Pilgrimage to Patronage:
Lope de Vega and the Court of Philip III, 1598-1621


Elizabeth R. Wright, Pilgrimage to Patronage: Lope de Vega and the Court of Philip III, 1598-1621. Lewisburg: Bucknell UP, 2001. 184 pp.

The substantive body of biographical narratives written about Félix Lope de Vega y Carpio has been one of the cornerstones of Spanish Golden Age studies. In the twentieth century alone, this historical treasure ranges from the early volumes The Life of Lope de Vega (1562-1635), by Hugo Albert Rennert (1904), Lope de Vega en sus cartas by Agustín de Amezúa, and Lope de Vega: biografía espiritual by Nicolás González Ruiz (both dated 1935), to those by Florentino Zamora, Lope de Vega, censor de libros (1941), Joaquín de Entrambasaguas, Vivir y crear de Lope de Vega (1946), Alonso Zamora Vicente, Lope de Vega, su vida y su obra (1961), Dámaso Alonso, En torno a Lope: Marino, Cervantes, Benavente, Góngora, los Cardenios (1972), Alan Trueblood, Experience and Artistic Expression in Lope de Vega (1974), and Francisco Márquez Villanueva, Lope—vida y valores (1988), to name just a few.
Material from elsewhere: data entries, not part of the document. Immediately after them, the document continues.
Lemma filter_effectiveness_spec (c : Config) (s : System) (names : list string) :
  sample_rate c <> 0%Z -> wf c s -> results_ok c s -> history_ok s ->
  Forall (fun n => n ∈ streams c) names ->
  exists rows,
    filter_effectiveness (results s) names = Ok rows /\
    (length rows <= length names - 1)%nat /\
    (forall row, In row rows ->
       adjacent (curr_name row) (next_name row) names /\
       analyzed s (curr_name row) /\ analyzed s (next_name row) /\
       (exists d, low_reduction row = Fin d) /\
       exists rc rn sc sn,
         results s !! curr_name row = Some rc /\ res_stats rc = Some sc /\
         results s !! next_name row = Some rn /\ res_stats rn = Some sn /\
         low_reduction row = xsub (low_freq_power sc) (low_freq_power sn) /\
         bird_change row = xsub (bird_freq_power sn) (bird_freq_power sc) /\
         median_snr_improvement row
           = xsub (np_median (snr_history rn)) (np_median (snr_history rc))) /\
    (forall a b, adjacent a b names -> analyzed s a -> analyzed s b ->
       exists row, In row rows /\ curr_name row = a /\ next_name row = b).
Proof.
  intros Hsr Hwf Hres Hh.
  induction names as [|curr names IH]; intros Hall.
  - exists []. cbn. split; [reflexivity|]. split; [lia|]. split; [tauto|].
    intros a b Hadj. exfalso. revert Hadj. apply adjacent_short. cbn. lia.
  - destruct names as [|next tl].
    + exists []. cbn. split; [reflexivity|]. split; [lia|]. split; [tauto|].
      intros a b Hadj. exfalso. revert Hadj. apply adjacent_short. cbn. lia.
    + apply Forall_cons in Hall. destruct Hall as [Hc Hall].
      pose proof Hall as Hall'. apply Forall_cons in Hall'.
      destruct Hall' as [Hn _].
      destruct (IH Hall) as (rows & Hrows & Hlen & Hsound & Hcomplete).
      destruct (stream_report_facts c s curr Hsr Hwf Hres Hh Hc)
        as (rc & nc & Hrc & Hnc & _ & _ & Hcc).
      destruct (stream_report_facts c s next Hsr Hwf Hres Hh Hn)
        as (rn & nn & Hrn & Hnn & _ & _ & Hcn).
      rewrite filter_effectiveness_cons. unfold dict_get at 1. rewrite Hrc. cbn [bind].
      destruct Hcc as [[Hsc ->]|(sc & Hsc & Hposc & (lc & Hlc & _))]; rewrite Hsc.
      * cbn [bind]. rewrite Hrows. cbn [bind app].
        exists rows. split; [reflexivity|]. split; [cbn in Hlen |- *; lia|]. split.
        -- intros row Hrow. destruct (Hsound row Hrow) as (Hadj & Hrest).
           split; [now apply adjacent_cons|exact Hrest].
        -- intros a b Hadj Ha Hb. apply adjacent_inv in Hadj.
           destruct Hadj as [[-> ->]|Hadj]; [|now apply Hcomplete].
           destruct Ha as (k & Hk & Hk0). rewrite Hnc in Hk.
           injection Hk as <-. lia.
      * unfold dict_get at 1. rewrite Hrn. cbn [bind].
        destruct Hcn as [[Hsn ->]|(sn & Hsn & Hposn & (ln & Hln & _))]; rewrite Hsn.
        -- cbn [bind]. rewrite Hrows. cbn [bind app].
           exists rows. split; [reflexivity|]. split; [cbn in Hlen |- *; lia|]. split.
           ++ intros row Hrow. destruct (Hsound row Hrow) as (Hadj & Hrest).
              split; [now apply adjacent_cons|exact Hrest].
           ++ intros a b Hadj Ha Hb. apply adjacent_inv in Hadj.
              destruct Hadj as [[-> ->]|Hadj]; [|now apply Hcomplete].
              destruct Hb as (k & Hk & Hk0). rewrite Hnn in Hk.
              injection Hk as <-. lia.
        -- cbn [bind]. rewrite Hrows. cbn [bind app].
           eexists. split; [reflexivity|]. split; [cbn in Hlen |- *; lia|]. split.
           ++ intros row [<-|Hrow].
              ** cbn. split; [now exists [], tl|].
                 split; [now exists nc|]. split; [now exists nn|].
                 split; [rewrite Hlc, Hln; cbn; eauto|].
                 exists rc, rn, sc, sn. auto 10.
              ** destruct (Hsound row Hrow) as (Hadj & Hrest).
                 split; [now apply adjacent_cons|exact Hrest].
           ++ intros a b Hadj Ha Hb. apply adjacent_inv in Hadj.
              destruct Hadj as [[-> ->]|Hadj].
              ** eexists. split; [now left|]. now split.
              ** destruct (Hcomplete a b Hadj Ha Hb) as (row & Hrow & Hab).
                 exists row. split; [now right|exact Hab].
Qed.

(** X25. After any run the FILTER EFFECTIVENESS section raises no
    [KeyError] and has one entry for each pair of consecutive streams that
    both had at least one chunk analyzed, and no other entry, so at most one
    less than there are streams; the low frequency reduction of an entry is
    always a real number, the difference of the latest low band powers. *)
Theorem X25_filter_effectiveness_entries (c : Config) (duration start : R)
    (tr : list event) (Hsr : sample_rate c <> 0%Z) :
  exists s' rows,
    run c duration (init_system c start) tr = Ok s' /\
    filter_effectiveness (results s') (streams c) = Ok rows /\
    (length rows <= length (streams c) - 1)%nat /\
    (forall row, In row rows ->
       adjacent (curr_name row) (next_name row) (streams c) /\
       analyzed s' (curr_name row) /\ analyzed s' (next_name row) /\
       (exists d, low_reduction row = Fin d) /\
       exists rc rn sc sn,
         results s' !! curr_name row = Some rc /\ res_stats rc = Some sc /\
         results s' !! next_name row = Some rn /\ res_stats rn = Some sn /\
         low_reduction row = xsub (low_freq_power sc) (low_freq_power sn) /\
         bird_change row = xsub (bird_freq_power sn) (bird_freq_power sc) /\
         median_snr_improvement row
           = xsub (np_median (snr_history rn)) (np_median (snr_history rc))) /\
    (forall a b, adjacent a b (streams c) -> analyzed s' a -> analyzed s' b ->
       exists row, In row rows /\ curr_name row = a /\ next_name row = b).
Proof.
  destruct (run_from_init c duration start tr Hsr)
    as (s' & Hrun & Hwf & _ & Hres & Hh).
  destruct (filter_effectiveness_spec c s' (streams c) Hsr Hwf Hres Hh)
    as (rows & Hrows & H).
  { apply Forall_forall. auto. }
  exists s', rows. auto.
Qed.

Lemma X25_filter_effectiveness_entries_witness :
  exists s' rows,
    run (mkConfig 4 1 ["raw"; "bird"]) 10
      (init_system (mkConfig 4 1 ["raw"; "bird"]) 0)
      [EvWorker "raw" [] 0; EvWorker "raw" [Byte.x01] 1; EvCoord 2; EvCoord 2]
      = Ok s' /\
    filter_effectiveness (results s') ["raw"; "bird"] = Ok rows /\
    (length rows <= 1)%nat.
Proof.
  destruct (X25_filter_effectiveness_entries (mkConfig 4 1 ["raw"; "bird"]) 10 0
              [EvWorker "raw" [] 0; EvWorker "raw" [Byte.x01] 1;
               EvCoord 2; EvCoord 2] ltac:(discriminate))
    as (s' & rows & Hrun & He & Hlen & _).
  exists s', rows. auto.
Defined.

(** ** The plots: colours and relative times *)

Lemma plot_colors_three (a b c0 d : string) :
  a <> b -> a <> c0 -> b <> c0 -> d <> a -> d <> b -> d <> c0 ->
  let m := plot_colors (a :: b :: c0 :: d :: []) in
  forall rest, plot_colors (a :: b :: c0 :: d :: rest) = m /\
    m !! a = palette !! 0%nat /\ m !! b = palette !! 1%nat /\
    m !! c0 = palette !! 2%nat /\ m !! d = None.
Proof.
  intros Hab Hac Hbc Hda Hdb Hdc m rest. unfold m, plot_colors, palette.
  cbn [zip zip_with fold_left fst snd]. split; [reflexivity|].
  split; [|split; [|split]].
  - rewrite !lookup_insert_ne by congruence. apply lookup_insert_eq.
  - rewrite lookup_insert_ne by congruence. apply lookup_insert_eq.
  - apply lookup_insert_eq.
  - rewrite !lookup_insert_ne by congruence. apply lookup_empty.
Qed.

Lemma NoDup_distinct2 (a b : string) (rest : list string) :
  NoDup (a :: b :: rest) -> a <> b.
Proof.
  rewrite NoDup_cons, elem_of_cons. intros [Ha _] ->. apply Ha. now left.
Qed.

Lemma NoDup_distinct3 (a b c0 : string) (rest : list string) :
  NoDup (a :: b :: c0 :: rest) -> a <> b /\ a <> c0 /\ b <> c0.
Proof.
  intros Hnd. split; [exact (NoDup_distinct2 _ _ _ Hnd)|].
  pose proof Hnd as Hnd'. apply NoDup_cons in Hnd'. destruct Hnd' as [Ha Hnd'].
  split; [|exact (NoDup_distinct2 _ _ _ Hnd')].
  intros ->. apply Ha. apply elem_of_cons. right. apply elem_of_cons. now left.
Qed.

Lemma NoDup_distinct4 (a b c0 d : string) (rest : list string) :
  NoDup (a :: b :: c0 :: d :: rest) ->
  a <> b /\ a <> c0 /\ b <> c0 /\ d <> a /\ d <> b /\ d <> c0.
Proof.
  intros Hnd. destruct (NoDup_distinct3 _ _ _ _ Hnd) as (Hab & Hac & Hbc).
  do 3 (split; [assumption|]).
  pose proof Hnd as Hnd'. apply NoDup_cons in Hnd'. destruct Hnd' as [Ha Hnd'].
  destruct (NoDup_distinct3 _ _ _ _ Hnd') as (_ & Hbd & Hcd).
  split; [|split; congruence].
  intros ->. apply Ha. do 2 (apply elem_of_cons; right).
  apply elem_of_cons. now left.
Qed.

(** X26. The colour dict of [plot_comparison] has an entry for the first
    three streams only: with distinct names, the list of colours for the
    histogram is the first colours of the palette when there are at most
    three streams, and raises [KeyError] when there are more. *)
Theorem X26_plot_colours (names : list string) (Hnd : NoDup names) :
  ((length names <= 3)%nat ->
     hist_colors names = Ok (take (length names) palette)) /\
  ((3 < length names)%nat -> hist_colors names = Raise KeyError).
Proof.
  destruct names as [|a [|b [|c0 [|d rest]]]]; cbn [length].
  - split; [reflexivity|lia].
  - split; [intros _|lia].
    unfold hist_colors, plot_colors, palette.
    cbn [zip zip_with fold_left fst snd colors_of take firstn].
    unfold dict_get. rewrite lookup_insert_eq. reflexivity.
  - pose proof (NoDup_distinct2 _ _ _ Hnd) as Hab.
    split; [intros _|lia].
    unfold hist_colors, plot_colors, palette.
    cbn [zip zip_with fold_left fst snd colors_of take firstn].
    unfold dict_get.
    rewrite lookup_insert_ne, lookup_insert_eq by congruence. cbn [bind].
    rewrite lookup_insert_eq. reflexivity.
  - destruct (NoDup_distinct3 _ _ _ _ Hnd) as (Hab & Hac & Hbc).
    split; [intros _|lia].
    unfold hist_colors, plot_colors, palette.
    cbn [zip zip_with fold_left fst snd colors_of take firstn].
    unfold dict_get.
    rewrite (lookup_insert_ne _ c0 a), (lookup_insert_ne _ b a),
      lookup_insert_eq by congruence. cbn [bind].
    rewrite (lookup_insert_ne _ c0 b), lookup_insert_eq by congruence.
    cbn [bind]. rewrite lookup_insert_eq. reflexivity.
  - destruct (NoDup_distinct4 _ _ _ _ _ Hnd)
      as (Hab & Hac & Hbc & Had & Hbd & Hcd).
    split; [lia|intros _].
    destruct (plot_colors_three a b c0 d Hab Hac Hbc Had Hbd Hcd rest)
      as (Hm & Hma & Hmb & Hmc & Hmd).
    unfold hist_colors. rewrite Hm. cbn [colors_of]. unfold dict_get.
    rewrite Hma, Hmb, Hmc, Hmd. reflexivity.
Qed.

Lemma X26_plot_colours_witness :
  hist_colors ["raw"; "filtered"; "bird"; "extra"]%string = Raise KeyError.
Proof.
  apply (X26_plot_colours ["raw"; "filtered"; "bird"; "extra"]%string).
  - repeat (apply NoDup_cons; split;
      [rewrite ?elem_of_cons, elem_of_nil; intros H;
       repeat (destruct H as [H|H]; try discriminate); exact H|]).
    apply NoDup_nil_2.
  - cbn. lia.
Defined.

Lemma run_timestamps (c : Config) (duration start : R) (tr : list event)
    (name : string) :
  sample_rate c <> 0%Z -> name ∈ streams c ->
  exists s' r,
    run c duration (init_system c start) tr = Ok s' /\
    results s' !! name = Some r /\
    length (snr_history r) = length (timestamp_history r) /\
    sublist (timestamp_history r) (clock_readings name tr).
Proof.
  intros Hsr Hin.
  destruct (run_from_init c duration start tr Hsr)
    as (s' & Hrun & Hwf' & _ & _ & Hh).
  destruct Hwf' as (Hd' & _).
  destruct (Hd' name Hin) as ([q Hq] & [r Hr] & [n Hn]).
  exists s', r. split; [exact Hrun|]. split; [exact Hr|].
  destruct (Hh name r n Hr Hn) as (H1 & H2 & _).
  split; [congruence|].
  assert (Hst : stamps_ok name ([] ++ tr) s').
  { eapply stamps_run; [apply wf_init|exact Hsr| |exact Hrun].
    intros r0 q0 Hr0 Hq0. cbn in Hr0, Hq0.
    apply dict_init_lookup_Some in Hr0, Hq0. subst. cbn. constructor. }
  cbn in Hst. specialize (Hst r q Hr Hq).
  apply sublist_app_l in Hst. destruct Hst as (k1 & k2 & -> & Hk1 & _).
  now apply sublist_inserts_r.
Qed.

Lemma Sorted_shift (l : list R) (t0 : R) :
  Sorted Rle l -> Sorted Rle (map (fun t => (t - t0)%R) l).
Proof.
  induction 1 as [|a l Hs IH Hhd]; cbn; constructor; [exact IH|].
  destruct Hhd as [|b l Hab]; cbn; constructor. lra.
Qed.

Lemma Sorted_head_least (t0 : R) (l : list R) :
  Sorted Rle (t0 :: l) -> Forall (fun t => (t0 <= t)%R) (t0 :: l).
Proof.
  intros Hs. apply Sorted_StronglySorted in Hs; [|exact Rle_Transitive].
  apply StronglySorted_inv in Hs. destruct Hs as [_ Hall].
  constructor; [lra|exact Hall].
Qed.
In fact, readings about this "life" frequently compete with the vast number of critical studies about the dramatic, poetic, and narrative texts signed by and attributed to this central figure of Hispanic letters. Moreover, such biographical approaches have been used oftentimes as the key measure for the critical exercise of reading the body of literature "owned" (in the authorial sense proposed by Foucault) by Lope. The end result, and one of the points of liability of much scholarship concerned with the Spanish Renaissance and Baroque, is that once upon a time these biographies—some of which, paradoxically enough, were based on Lope's writings—moved center stage in the "modern" configuration of Golden Age studies and, by extension, to the larger disciplinary umbrella of Hispanism, of which the former used to be a core element.

As Pilgrimage to Patronage points out, the critical problem of these studies is that many of them "appeared in [or before] the late 1950's, before scholars had the theoretical tools necessary to decipher the ambition that hid behind gestures of servility" (14). Indeed, the study that Elizabeth Wright critiques in this particular instance—James Crosby's reading of the role played by Quevedo and Lope in the 1615 double wedding of Felipe IV and Louis XIII—illustrates, on the one hand, the academic rigor and erudition that by the middle of the twentieth century characterized Golden Age studies; at the same time, most scholarly work of the kind that Crosby's study exemplifies fell in the hermeneutical trap of considering the literary production from the Siglo de Oro irreparably bound by a sense of determinism that oftentimes sprang from a merge of those two strange bedfellows, Counterreformation rhetoric and fascist nationalism. This scholarship, as a result, failed to detect numerous political and aesthetic contributions that both motivated and were motivated by the production of literature in Spain during these two centuries. The contradictory nature of servitude that lies at the heart of this book is only one of the many points that remained largely unquestioned by previous scholarship. [End Page 520]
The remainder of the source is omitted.